E' stata installata e messa a punto una piattaforma per l'e-learning basata su Moodle, un Learning Management System Open Source molto diffuso nel mondo accademico e nella scuola, sia a livello nazionale che a livello internazionale. Moodle presenta una vasta comunità di utenti e di sviluppatori, e si è affermato nel corso degli ultimi anni per la semplicità d'uso e, contemporaneamente, per la completezza delle funzionalità che offre a docenti, tutor e studenti. Tra i motivi che hanno fatto propendere per questa scelta ci sono:

  1. la possibilità di utilizzare la piattaforma per gestire e animare l'attività degli studenti, mantenendo riservati i messaggi, le opinioni e i commenti all'interno di un ambiente protetto e moderato da parte dei docenti, un requisito primario del progetto Atlante;
  2. la semplicità di gestione degli strumenti di collaborazione, come glossari e wiki, particolarmente utili per permettere agli studenti di formulare proprie le definizioni sui termini introdotti da Atlante, ma anche di creare una webgrafia di gruppo e condividerla con altri utenti della piattaforma;
  3. l'elevata interoperabilità dello strumento, ossia la possibilità futura di integrare la piattaforma e-learning con il portale Atlante, dove sarà possibile pubblicare parte dei lavori particolarmente significativi prodotti secondo modalità collaborative da studenti e docenti ed approvati dal gruppo di ricerca del progetto.

Tali aspetti favoriscono l'apprendimento collaborativo, che rientra tra le modalità educativo-formative che il progetto Atlante intende offrire alle scuole e ai docenti.

Sarà possibile utilizzare la piattaforma sia con modalità sincrone, utilizzando gli strumenti di instant messaging, che asincrone, in cui gli studenti (specialmente delle scuole superiori) potranno seguire e partecipare all'attività potenzialmente in qualsiasi momento e da qualsiasi luogo, dal laboratorio di informatica della scuole come da casa, accedendo alla piattaforma attraverso propri username e password, che potranno esser loro consegnati direttamente dai docenti.

La piattaforma consente ai docenti di integrare interventi in presenza con l'attività svolta a distanza.
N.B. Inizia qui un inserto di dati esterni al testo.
(** ** The clock *)

(** A finite reading minus itself is zero. *)
Lemma sub_self_zero (t : float) :
  is_finite t = true -> (t - t =? 0)%float = true.
Proof.
  intros F. rewrite eqb_spec, sub_spec, sf_zero.
  unfold is_finite, is_nan, is_infinity in F.
  rewrite !eqb_spec, abs_spec in F.
  destruct (Prim2SF t) as [b|b| |s m e] eqn:P.
  - destruct b; reflexivity.
  - exfalso. destruct b; vm_compute in F; discriminate F.
  - exfalso. vm_compute in F. discriminate F.
  - unfold SF64sub, SFsub. rewrite Z.sub_diag. reflexivity.
Qed.

(** X6: on an iteration whose counter is a multiple of 10, if the clock
    read for [end_time] is the very reading kept in [start_time] (the clock
    did not advance over the last ten frames), the division of line 129
    raises [ZeroDivisionError]: the result texts were drawn and printed,
    but the FPS text is not drawn, the keyboard is not polled and the frame
    is not displayed.  The clock is read for [end_time] after two readings
    and one more for each category. *)
Theorem stalled_clock_zero_division (st : Locals) (w : World) (img : frame)
    (group : Task.Classifications) (groups : list Task.Classifications) :
  next (w_camera w) = Some img ->
  let T := Task.create_from_array (cvtColor (flip img 1) COLOR_BGR2RGB) in
  let R := next (w_classify w) T in
  Task.classifications R = group :: groups ->
  Forall known_index (Task.categories group) ->
  (counter st + 1) mod 10 = 0 ->
  is_finite (start_time st) = true ->
  w_clock w (2 + List.length (Task.categories group))%nat = start_time st ->
  exists w' cevs,
    loop_body st w = (Raise ZeroDivisionError, w') /\
    w_trace w' =
      (w_trace w ++
       [EvRead (Some img); EvTime (next (w_clock w));
        EvTime (next (rest (w_clock w))); EvClassify T R] ++
       cevs ++ [EvTime (start_time st)])%list /\
    Forall cat_event cevs /\
    count is_text cevs = List.length (Task.categories group).
Proof.
  intros Cam T R Gr Kn Ten Fin Stall.
  destruct (loop_body st w) as [r w'] eqn:E.
  destruct (loop_body_cases _ _ _ _ _ E Cam) as (w3 & Tr & Ck & _ & C).
  fold T R in Tr, C. rewrite Gr in C.
  pose proof (show_results_full (next (rest (w_clock w))) (Task.categories group)
                (set_counter (counter st + 1) st) (blank (flip img 1)) w3) as F.
  destruct (for_each _ _ _ w3) as [[[st2 image]|x] w4].
  - destruct F as (texts & cevs & Tr4 & Fa & (Cn & _ & St) & _ & Ln & _ & Tx &
                   _ & _ & Ck4 & _).
    cbn [counter start_time set_counter] in Cn, St.
    pose proof (calc_fps_spec st2 w4) as Cf.
    rewrite Cn, Ten in Cf. cbn [Z.eqb] in Cf. cbn zeta in Cf.
    assert (Rd : next (w_clock w4) = start_time st).
    { unfold next. rewrite Ck4, Ck, Nat.add_0_r. exact Stall. }
    rewrite Rd, St in Cf. unfold float_div in Cf.
    rewrite (sub_self_zero _ Fin) in Cf.
    destruct Cf as (w5 & E5 & Tr5).
    rewrite (bind_raise _ _ _ _ _ E5) in C. inversion C; subst r w'.
    exists w5, cevs. split; [reflexivity|].
    split; [rewrite Tr5, Tr4, Tr, <- !app_assoc; reflexivity|].
    split; [exact Fa|].
    unfold count. rewrite Tx, length_map. exact Ln.
  - exfalso. destruct F as (_ & _ & _ & c & l & Eq & Nk).
    rewrite Eq in Kn. inversion Kn. contradiction.
Qed.

Lemma stalled_clock_zero_division_witness :
  fst (loop_body Sample.ninth_frame Sample.stalled_clock) = Raise ZeroDivisionError.
Proof.
  edestruct (stalled_clock_zero_division Sample.ninth_frame Sample.stalled_clock
               Sample.shot) as (w' & cevs & E & _).
  - reflexivity.
  - reflexivity.
  - repeat constructor.
  - reflexivity.
  - reflexivity.
  - reflexivity.
  - rewrite E. reflexivity.
Defined.

(** X7: an iteration that runs to its end for a frame with [n] categories
    draws [n] result texts, all at the same place (50, 450), one over the
    other, and then the FPS text; it prints [2 n] lines and reads the clock
    [2 + n] times, and twice more when the counter is a multiple of 10.
    The frame it displays, unless the key 27 was read, is the mirrored
    frame, still in the channel order of the camera, with all these texts
    on it. *)
Theorem result_texts_overprint (st : Locals) (w : World) (img : frame)
    (group : Task.Classifications) (groups : list Task.Classifications)
    (fl : flow) (w' : World) :
  loop_body st w = (Ok fl, w') ->
  next (w_camera w) = Some img ->
  Task.classifications
    (next (w_classify w)
       (Task.create_from_array (cvtColor (flip img 1) COLOR_BGR2RGB))) =
    group :: groups ->
  let n := List.length (Task.categories group) in
  exists texts text evs,
    w_trace w' = (w_trace w ++ evs)%list /\
    List.length texts = n /\
    Forall (fun o => ov_org o = (50, 450)) texts /\
    filter is_text evs = map EvPutText (texts ++ [fps_overlay text])%list /\
    count is_print evs = (2 * n)%nat /\
    count is_time evs =
      (2 + n + (if ((counter st + 1) mod 10 =? 0)%Z then 2 else 0))%nat /\
    filter is_display evs =
      (if next (w_keys w) =? 27 then []
       else [EvImshow "image_classification"
               {| cv_pixels := flip img 1;
                  cv_texts := (texts ++ [fps_overlay text])%list |}]).
Proof.
  intros E Cam Gr n.
  destruct (loop_body_cases _ _ _ _ _ E Cam) as (w3 & Tr & _ & K3 & C).
  rewrite Gr in C.
  pose proof (show_results_full (next (rest (w_clock w))) (Task.categories group)
                (set_counter (counter st + 1) st) (blank (flip img 1)) w3) as F.
  destruct (for_each _ _ _ w3) as [[[st2 image]|x] w4];
    [|destruct C as [C _]; discriminate C].
  destruct F as (texts & cevs & Tr4 & Fa & (Cn & _ & _) & Im & Ln & Og & Tx &
                 Nt & Np & _ & K4 & _).
  cbn [counter set_counter] in Cn. cbn [blank cv_pixels cv_texts app] in Im.
  destruct (fps_tail_spec st2 image w4) as (tevs & Tr5 & Ft).
  rewrite C in Tr5, Ft. cbn [fst snd] in Tr5, Ft.
  rewrite K4, K3 in Ft.
  destruct (fps_tail_ok _ _ _ _ _ Ft) as (fevs & st3 & text & G & _ & _ & ->).
  exists texts, text. eexists.
  split; [rewrite Tr5, Tr4, Tr, <- !app_assoc; reflexivity|].
  split; [exact Ln|]. split; [exact Og|].
  destruct (cat_event_quiet _ Fa) as (_ & _ & _ & _ & Dq).
  assert (Fq : filter is_display cevs = []).
  { unfold count in Dq. destruct (filter is_display cevs); [reflexivity|].
    discriminate Dq. }
  rewrite Cn in G.
  assert (Fe : filter is_text fevs = [] /\ count is_print fevs = 0%nat /\
               filter is_display fevs = [] /\
               count is_time fevs =
                 (if ((counter st + 1) mod 10 =? 0)%Z then 2 else 0)%nat).
  { destruct G as [(-> & -> & _) | (-> & e & t & -> & _)];
      repeat split; reflexivity. }
  destruct Fe as (Ft0 & Fp0 & Fd0 & Ft1).
  split.
  { cbn [app filter is_text]. rewrite !filter_app, Tx, Ft0, map_app.
    cbn [app filter is_text map].
    destruct (next (w_keys w) =? 27); reflexivity. }
  split.
  { destruct (next (w_keys w) =? 27);
      repeat (rewrite count_cons || rewrite count_app || rewrite count_nil);
      cbn [is_print]; rewrite Np, Fp0; lia. }
  split.
  { destruct (next (w_keys w) =? 27);
      repeat (rewrite count_cons || rewrite count_app || rewrite count_nil);
      cbn [is_time]; rewrite Nt, Ft1; lia. }
  cbn [app filter is_display]. rewrite !filter_app, Fq, Fd0.
  cbn [app filter is_display].
  destruct (next (w_keys w) =? 27); [reflexivity|].
  cbn [filter is_display]. rewrite Im. reflexivity.
Qed.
Il layout grafico scelto è accessibile, in quanto viene incontro dove possibile ad eventuali disabilità dell'utente, e volutamente minimale, in modo da ridurre eventuali elementi di distrazione. A titolo di esempio, è stato attivato un primo corso on-line, che mostra un possibile utilizzo delle funzionalità previste da Moodle, quindi principalmente:

  1. i moduli statici (pagine web, file, documenti), che servono per fornire informazioni ma anche un punto di riflessione di partenza agli studenti coinvolti;
  2. i moduli interattivi (glossario, wiki, lezioni di gruppo), utili invece per stimolare gli studenti a partecipare attivamente all'elaborazione a alla produzione di contenuti.
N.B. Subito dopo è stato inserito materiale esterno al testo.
Lemma only_a_held_press_changes_the_component_witness :
  appState (cleanup pressedPage) = appState pressedPage
  \/ exists id t,
       TouchMove = TimerFires id
       /\ pressTimer pressedPage = Some id
       /\ feedbackMarker pressedPage = Some (target t)
       /\ due t <= clock pressedPage
       /\ appState (cleanup pressedPage)
          = handleMapClick sampleToStringLarge (target t) (appState pressedPage).
Proof.
  apply (only_a_held_press_changes_the_component sampleToStringLarge mapReady
           [MouseDown london; Elapse 100; MouseUp; TouchStart paris]
           TouchMove pressedPage (cleanup pressedPage)).
  - reflexivity.
  - reflexivity.
Defined.

(* ================================================================== *)
(** ** What holds of the component in every run *)
(* ================================================================== *)

Lemma coherent_mounted toStringLarge : coherent toStringLarge mounted.
Proof.
  split; [|split]; cbn; [now repeat split|reflexivity|].
  intros [H|H]; [now elim H|lia].
Qed.

Lemma handleMapClick_coherent toStringLarge coords s n :
  coherent toStringLarge {| component := s; inFlight := n |} ->
  coherent toStringLarge
    {| component := handleMapClick toStringLarge coords s; inFlight := n |}.
Proof.
  unfold coherent, selectionConsistent, routeDrawn, hasDirections, handleMapClick.
  cbn [component inFlight].
  destruct s as [sl el dirs uc ld ll cs [map|] sm em]; cbn; [|easy].
  intros (Hsel & Hroute & Hmap).
  destruct cs; cbn.
  - destruct Hsel as (-> & -> & -> & ->).
    split; [now exists coords|]. split; [exact Hroute|discriminate].
  - destruct Hsel as (origin & -> & -> & -> & ->).
    split; [now exists origin, coords|]. split; [exact Hroute|discriminate].
  - split; [exact Hsel|]. split; [exact Hroute|discriminate].
Qed.

Lemma resetSelection_coherent toStringLarge s n :
  coherent toStringLarge {| component := s; inFlight := n |} ->
  coherent toStringLarge {| component := resetSelection s; inFlight := n |}.
Proof.
  unfold coherent, selectionConsistent, routeDrawn, hasDirections, resetSelection.
  cbn [component inFlight].
  destruct s as [sl el dirs uc ld ll cs [[[route|]]|] sm em]; cbn;
    intros (_ & _ & Hmap); (split; [now repeat split|]); (split; [reflexivity|]);
    try discriminate.
  intros [H|H]; [now elim H|]. apply Hmap. now right.
Qed.

Lemma submitForm_coherent toStringLarge s n :
  coherent toStringLarge {| component := s; inFlight := n |} ->
  coherent toStringLarge
    {| component := fst (submitForm s);
       inFlight := n + List.length (filter isFetch (snd (submitForm s))) |}.
Proof.
  unfold submitForm, submitDisabled, handleSubmitStart.
  destruct (isLoading s) eqn:Hloading; cbn [orb fst snd filter List.length];
    [now rewrite Nat.add_0_r|].
  destruct (currentStep s) eqn:Hstep; cbn [fst snd filter List.length];
    try (now rewrite Nat.add_0_r).
  destruct (submitGuard s) as [[origin destination]|];
    cbn [fst snd filter List.length isFetch]; [|now rewrite Nat.add_0_r].
  unfold coherent, selectionConsistent, routeDrawn, hasDirections.
  cbn [component inFlight].
  destruct s as [sl el dirs uc ld ll cs map sm em]. cbn in *. subst cs.
  intros (Hsel & Hroute & Hmap). split; [exact Hsel|]. split; [exact Hroute|].
  intros _. apply Hmap. left. discriminate.
Qed.

Lemma handleSubmitResume_coherent toStringLarge outcome s n :
  coherent toStringLarge {| component := s; inFlight := S n |} ->
  coherent toStringLarge
    {| component := fst (handleSubmitResume toStringLarge outcome s);
       inFlight := n |}.
Proof.
  intros (Hsel & Hroute & Hmap). cbn [component inFlight] in *.
  assert (Hcatch : coherent toStringLarge
                     {| component := setIsLoading false s; inFlight := n |}).
  { split; [|split]; cbn [component inFlight].
    - destruct s; exact Hsel.
    - destruct s; exact Hroute.
    - intros _. destruct s. apply Hmap. right. lia. }
  destruct outcome as [|[] [|data]]; cbn [handleSubmitResume catchError fst];
    try exact Hcatch.
  unfold useResponse.
  destruct (MapboxDirectionsResponse.routes data) as [[|route routes]|];
    cbn [fst]; try exact Hcatch.
  destruct (MapboxRoute.legs route) as [|leg legs]; cbn [fst]; [exact Hcatch|].
  assert (Hsome : mapRef s <> None) by (apply Hmap; right; lia).
  split; [|split]; cbn [component inFlight].
  - destruct s as [sl el dirs uc ld ll cs [map|] sm em]; [exact Hsel|now elim Hsome].
  - destruct s as [sl el dirs uc ld ll cs [map|] sm em]; [reflexivity|now elim Hsome].
  - intros _. now destruct s as [sl el dirs uc ld ll cs [map|] sm em].
Qed.

Lemma geolocationEffect_coherent toStringLarge outcome s n :
  coherent toStringLarge {| component := s; inFlight := n |} ->
  coherent toStringLarge
    {| component := fst (geolocationEffect outcome s); inFlight := n |}.
Proof.
  intros H. destruct outcome; destruct s; exact H.
Qed.

Lemma mapEffect_coherent toStringLarge s n :
  coherent toStringLarge {| component := s; inFlight := n |} ->
  coherent toStringLarge {| component := fst (mapEffect s); inFlight := n |}.
Proof.
  intros H. unfold mapEffect.
  destruct (userCoords s) eqn:Hcoords; [|exact H].
  destruct (mapRef s) as [map|] eqn:Hmap;
    [rewrite andb_false_r; exact H|].
  destruct (mapContainerRef s && true && negb (loadingLocation s)); [|exact H].
  destruct H as (Hsel & Hroute & _). cbn [component inFlight fst] in *.
  destruct s as [sl el dirs uc ld ll cs map sm em]. cbn in *. subst map.
  split; [exact Hsel|]. split; [exact Hroute|discriminate].
Qed.

Lemma deliver_coherent toStringLarge ev w w' :
  coherent toStringLarge w -> deliver toStringLarge ev w = Some w' ->
  coherent toStringLarge w'.
Proof.
  destruct w as [s n]. intros Hw. unfold deliver. cbn [component inFlight].
  destruct ev as [coords| | |outcome|outcome|]; cbn [react].
  - intros [= <-]. cbn [fst snd filter List.length]. rewrite Nat.add_0_r.
    now apply handleMapClick_coherent.
  - intros [= <-]. cbn [fst snd filter List.length]. rewrite Nat.add_0_r.
    now apply resetSelection_coherent.
  - intros [= <-]. now apply submitForm_coherent.
  - rewrite handleSubmitResume_effects. destruct n as [|n]; [discriminate|].
    intros [= <-]. cbn [List.length]. rewrite Nat.add_0_r.
    now apply handleSubmitResume_coherent.
  - intros [= <-].
    replace (List.length (filter isFetch (snd (geolocationEffect outcome s)))) with 0
      by now destruct outcome.
    rewrite Nat.add_0_r. now apply geolocationEffect_coherent.
  - intros [= <-].
    replace (List.length (filter isFetch (snd (mapEffect s)))) with 0.
    + rewrite Nat.add_0_r. now apply mapEffect_coherent.
    + unfold mapEffect. destruct (userCoords s); [|reflexivity].
      now destruct (_ && _).
Qed.

Lemma run_coherent toStringLarge events : forall w w',
  coherent toStringLarge w -> run toStringLarge events w = Some w' ->
  coherent toStringLarge w'.
Proof.
  induction events as [|ev events IH]; intros w w' Hw; cbn [run].
  - now intros [= <-].
  - destruct (deliver toStringLarge ev w) as [w1|] eqn:E; [|discriminate].
    apply IH. exact (deliver_coherent _ _ _ _ Hw E).
Qed.

Lemma coordsText_nonempty toStringLarge coords :
  (coordsText toStringLarge coords =? "")%string = false.
Proof.
  unfold coordsText.
  destruct (toFixed toStringLarge (lat coords) 6); reflexivity.
Qed.

(** X9: in every run of the component from its mounting, the selection
    step agrees with what is recorded: in the start step no marker and no
    text, in the end step the origin's marker and text only, in the complete
    step both, each text being the one printed from its marker's position. *)
Theorem selection_always_consistent
        (toStringLarge : float -> string) (events : list Event) (w : World) :
  run toStringLarge events mounted = Some w ->
  selectionConsistent toStringLarge (component w).
Proof.
  intros Hrun.
  exact (proj1 (run_coherent _ _ _ _ (coherent_mounted toStringLarge) Hrun)).
Qed.

Lemma selection_always_consistent_witness :
  selectionConsistent sampleToStringLarge (component requesting).
Proof.
  apply (selection_always_consistent sampleToStringLarge
           [Geolocation (PositionFound london); MapEffect;
            Tap london; Tap paris; SubmitForm]).
  vm_compute. reflexivity.
Defined.

(** X10: in every run, whenever the submit button is enabled, both markers
    exist and a submission passes the guard of [handleSubmit]: it sets the
    loading flag and issues one request, from the origin's marker to the
    destination's. *)
Theorem enabled_submit_sends_request
        (toStringLarge : float -> string) (events : list Event) (w : World) :
  run toStringLarge events mounted = Some w ->
  submitDisabled (component w) = false ->
  exists origin destination,
    startMarkerRef (component w) = Some origin
    /\ endMarkerRef (component w) = Some destination
    /\ submitForm (component w)
       = (setIsLoading true (component w),
          [PreventDefault; Fetch origin destination]).
Proof.
  intros Hrun Henabled.
  pose proof (proj1 (run_coherent _ _ _ _ (coherent_mounted toStringLarge) Hrun))
    as Hsel.
  unfold submitForm. rewrite Henabled.
  unfold submitDisabled in Henabled. apply orb_false_elim in Henabled.
  destruct Henabled as (_ & Hstep).
  unfold selectionConsistent in Hsel.
  destruct (currentStep (component w)); try discriminate.
  destruct Hsel as (origin & destination & Hsm & Hsl & Hem & Hel).
  exists origin, destination. split; [exact Hsm|]. split; [exact Hem|].
  unfold handleSubmitStart, submitGuard.
  now rewrite Hsm, Hem, Hsl, Hel, !coordsText_nonempty.
Qed.

Lemma enabled_submit_sends_request_witness :
  exists origin destination,
    startMarkerRef (component selected) = Some origin
    /\ endMarkerRef (component selected) = Some destination
    /\ submitForm (component selected)
       = (setIsLoading true (component selected),
          [PreventDefault; Fetch origin destination]).
Proof.
  apply (enabled_submit_sends_request sampleToStringLarge
           [Geolocation (PositionFound london); MapEffect; Tap london; Tap paris]).
  - vm_compute. reflexivity.
  - reflexivity.
Defined.



(** X12: in every run, each of the two deep links opens a window exactly
    in the complete step: one window, in a new tab; in the other steps the
    guard on the markers makes the click do nothing. *)
Theorem deep_links_open_when_complete
        (toStringLarge numberToString : float -> string)
        (events : list Event) (w : World) :
  run toStringLarge events mounted = Some w ->
  (currentStep (component w) = StepComplete ->
   exists google apple,
     openInGoogleMaps numberToString (component w) = [WindowOpen google "_blank"]
     /\ openInAppleMaps numberToString (component w) = [WindowOpen apple "_blank"])
  /\ (currentStep (component w) <> StepComplete ->
      openInGoogleMaps numberToString (component w) = []
      /\ openInAppleMaps numberToString (component w) = []).
Proof.
  intros Hrun.
  pose proof (proj1 (run_coherent _ _ _ _ (coherent_mounted toStringLarge) Hrun))
    as Hsel.
  unfold selectionConsistent in Hsel.
  unfold openInGoogleMaps, openInAppleMaps.
  destruct (currentStep (component w)).
  - destruct Hsel as (Hsm & _). rewrite Hsm. split; [discriminate|now split].
  - destruct Hsel as (origin & Hsm & _ & Hem & _). rewrite Hsm, Hem.
    split; [discriminate|now split].
  - destruct Hsel as (origin & destination & Hsm & _ & Hem & _). rewrite Hsm, Hem.
    split; [|intros H; now elim H]. intros _. now eexists _, _.
Qed.

Lemma deep_links_open_when_complete_witness :
  (currentStep (component selected) = StepComplete ->
   exists google apple,
     openInGoogleMaps sampleNumberToString (component selected)
     = [WindowOpen google "_blank"]
     /\ openInAppleMaps sampleNumberToString (component selected)
        = [WindowOpen apple "_blank"])
  /\ (currentStep (component selected) <> StepComplete ->
      openInGoogleMaps sampleNumberToString (component selected) = []
      /\ openInAppleMaps sampleNumberToString (component selected) = []).
Proof.
  apply (deep_links_open_when_complete sampleToStringLarge sampleNumberToString
           [Geolocation (PositionFound london); MapEffect; Tap london; Tap paris]).
  vm_compute. reflexivity.
Defined.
L'accesso alla piattaforma e-learning è stato collocato all'interno della sezione “Interagisci” di ciascun paese.

Ai docenti verrà rilasciata un'utenza con i diritti necessari per generare un nuovo corso in piattaforma; gli studenti potranno invece liberamente registrarsi e se in possesso di una chiave d'autorizzazione comune a tutti e stabilita dall'insegnante, potranno accedere allo specifico corso a cui verranno invitati.

(1) Le comunità di pratica e di apprendimento sono gruppi sociali che hanno come obiettivo finale il generare conoscenza organizzata e di qualità cui ogni individuo può avere libero accesso. In queste comunità gli individui mirano a un apprendimento continuo e hanno consapevolezza delle proprie conoscenze. Non esistono differenze di tipo gerarchico: tutti hanno uguale importanza perché il lavoro di ciascuno è di beneficio all’intera comunità. La finalità è il miglioramento collettivo. Chi entra in questo tipo di organizzazione mira a un modello di condivisione; non esistono spazi privati o individuali, in quanto tutti condividono tutto. Chi ha conoscenza e la tiene per sé è come se non l’avesse. Le comunità di pratica tendono all'eccellenza, a prendere ciò che di meglio produce ognuno dei collaboratori. Questo metodo costruttivista punta ad una conoscenza che si costruisce insieme e rappresenta un modo di vivere, lavorare e studiare.